Organizations now have more than 50% of their application workloads in the public cloud, according to Flexera, with more planning to make the shift. The opportunity to achieve greater scalability and superior performance at a fraction of the cost of legacy infrastructure is too attractive to ignore, especially as data volumes grow and regulations tighten.
However, just because cloud migration is an increasingly common goal doesn’t make it a straightforward process, especially when you have data siloed across dozens of different systems and spreadsheets. That’s why having an application migration strategy is so invaluable.
In this guide, we’ll talk through the different types of cloud migration, address some common challenges, and examine how to build your own strategy from the ground up.

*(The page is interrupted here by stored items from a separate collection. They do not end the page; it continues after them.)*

Lemma findMainMount_spec l :
  NoDup (map Path l) -> Forall (fun m => clean_path fuel (Path m) /\ clean_path fuel (Subtree m)) l ->
  exists r, findMainMount fuel l = Some r /\ main_mount (fun m => m ∈ l) r.
Proof.
  intros Hnd Hcl. rewrite Forall_forall in Hcl. unfold findMainMount. pose proof (byPath_lookup l Hnd) as Hby.
  set (mounts := fold_left _ l ∅) in *. set (subs := list_to_set (map Subtree l) : gset string).
  assert (Hc : clean_mounts fuel mounts) by (intros p m [Hm <-]%Hby; by apply Hcl).
  assert (Hsub : forall s, s ∈ subs <-> exists m, m ∈ l /\ Subtree m = s).
  { intros s. unfold subs. rewrite elem_of_list_to_set, list_elem_of_fmap. naive_solver. }
  destruct (parentLoop_spec fuel (dom mounts) (range_map "parents" mounts).*1) as (parents & -> & Hp).
  { intros p ([p' m] & -> & Hin%elem_of_range)%list_elem_of_fmap. by apply (Hc p' m). }
  assert (Hp' : forall p r, (p, r) ∈ parents <-> p ∈ dom mounts /\ findParent fuel (dom mounts) p = Some r).
  { intros p r. rewrite Hp, list_elem_of_fmap, elem_of_dom. split; intros [H1 H2]; split; try done.
    - destruct H1 as ([p' m] & -> & Hin%elem_of_range). by exists m.
    - destruct H1 as [m Hm]. exists (p, m). split; [done|]. by apply elem_of_range. }
  destruct (uncontainedLoop_spec fuel subs (range_map "subtrees" (gset_to_gmap tt subs)).*1) as (unc & Eu & Hu).
  { intros s Hs%elem_of_range_set. apply Hsub in Hs as (m & Hm & <-). by apply Hcl. }
  unfold mbind, option_bind. rewrite Eu.
  destruct (mainLoop_select mounts parents unc (range_map "main" mounts) None Hc Hp') as (es & -> & He).
  { intros p m Hin. by apply elem_of_range in Hin. }
  eexists. split; [done|]. assert (Hes : forall m, m ∈ es <-> main_candidate (fun m => m ∈ l) m).
  { intros m. rewrite He. rewrite <- (eligible_candidate l mounts subs unc Hby Hsub).
    - split.
      + intros (p & [Hm <-]%elem_of_range%Hby & E). by split.
      + intros [Hm E]. exists (Path m). split; [|done]. apply elem_of_range, Hby. by split.
    - intros s. by rewrite Hu, elem_of_range_set. }
  unfold main_mount. destruct m_InHostNamespace eqn:Eh.
  - destruct es as [|m0 es]; [left; intros m Hm%Hes; inversion Hm|]. cbn [selectMain].
    pose proof (selectMain_host es m0 Eh) as Hs. destruct (selectMain es (Some m0)) as [m|].
    + destruct Hs as (H1 & H2 & H3). split; [by apply Hes|]. split.
      * assert (Hsame : forall m', m' ∈ m0 :: es -> Subtree m' = Subtree m0) by (intros m' [->|Hm']%elem_of_cons; [done|by apply H2]).
        intros m' Hm'%Hes. by rewrite (Hsame m' Hm'), (Hsame m H1).
      * intros Hr m' Hm'%Hes. by apply H3.
    + right. destruct Hs as (m & H1 & H2). exists m, m0. split_and!; [apply Hes; by right|apply Hes; by left|done].
  - pose proof (selectMain_container es None Eh) as Hs. destruct (selectMain es None) as [m|].
    + destruct Hs as [Hs|]; [by apply Hes|done].
    + destruct Hs as [-> _]. intros m Hm%Hes. inversion Hm.
Qed.

(** C39: with enough fuel the search for the main mount ends, and its result is
    right in whatever order the maps are visited: on the host it is the mount
    below no other whose tree has everything that is mounted of the file
    system, a writable one if there is one, and there is none when no such mount exists or their
    subtrees differ; in a container it is such a mount, if there is one. *)
Theorem main_mount_correct l :
  NoDup (map Path l) -> Forall (fun m => clean_path fuel (Path m) /\ clean_path fuel (Subtree m)) l ->
  exists r, findMainMount fuel l = Some r /\ main_mount (fun m => m ∈ l) r.
Proof.
  apply findMainMount_spec.
Qed.
End MainMount.

(** ** The mount of a path *)

Section Table.
Context {ME : MountEnv} {RO : RangeOrder} (fuel : nat).

(** The mounts the lines leave: the last one for every path, if it is a directory. *)
Definition mounted (lines : list string) : gmap string Mount := fold_left addLine lines ∅.

(** The mounts of a device. *)
Definition on_device (lines : list string) (num : Z) (m : Mount) : Prop :=
  mounted lines !! Path m = Some m /\ DeviceNumber m = num.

Why having a strategy matters
A cloud migration strategy offers benefits to every stakeholder, team, and individual within your organization:
- For CIOs, it makes it easier to shift to the cloud and remain fully aligned with business objectives.
- For IT leaders, it ensures the migration brings minimal disruption to existing services.
- For data governance teams, it preserves compliance and security during migration.
- For finance executives, it supports clear budgeting and cost optimization.
- For teams, it provides clarity and reduces confusion during the transition.
To elaborate, here’s a table summing up how a well-planned strategy can make all the difference versus going in without a clear plan.
Types of cloud migration strategies (the ‘Rs’)
Cloud migration typically involves one or more of the following strategies: rehosting, replatforming, refactoring, repurchasing, retiring, and retaining. You’ll often hear this referred to as the ‘6 Rs of cloud migration’.
1. Rehosting
Often known as ‘lift and shift’, this approach involves moving applications to the cloud while making little to no changes to the systems and their core functions.
2. Replatforming
Also known as ‘lift, tinker, and shift’, replatforming involves moving applications to the cloud while making minor changes to help the systems leverage cloud capabilities.
3. Refactoring/rearchitecting
This is the most comprehensive of all migration strategies. It involves rewriting applications fully so they’re completely optimized for the cloud.
4. Repurchasing
Sometimes called ‘drop and shop’, this involves saying goodbye to your existing legacy application and switching over to a SaaS solution, rather than manually migrating the application.
5. Retiring
If you come across unused applications that are no longer needed, it may be simpler to retire the system rather than going through the effort to modernize it.
6. Retaining
If you have a solution that should remain in an on-premises data center due to technical or compliance requirements, you can choose to retain it. Some applications are better left alone, and there’s nothing wrong with opting for a hybrid cloud approach if it provides long-term value for the business.
Recommended article: Key considerations for a successful legacy data migration.
When to use each strategy
Which strategy is the right choice for your business? Here’s a table outlining when you should (and shouldn’t) use each of the 6 Rs for your applications and workloads:
How to build your cloud migration strategy in 7 steps
Let’s get into the nuts and bolts. Here are the seven steps we recommend to build a cloud migration strategy from the ground up:
- Assess your current environment
- Take stock of your goals
- Decide on your migration strategy
- Build your roadmap
- Consider governance, compliance, and risk
- Start the migration process
- Optimize and monitor post-migration
1. Assess your current environment
Every successful cloud migration strategy starts with a rock-solid understanding of your current environment.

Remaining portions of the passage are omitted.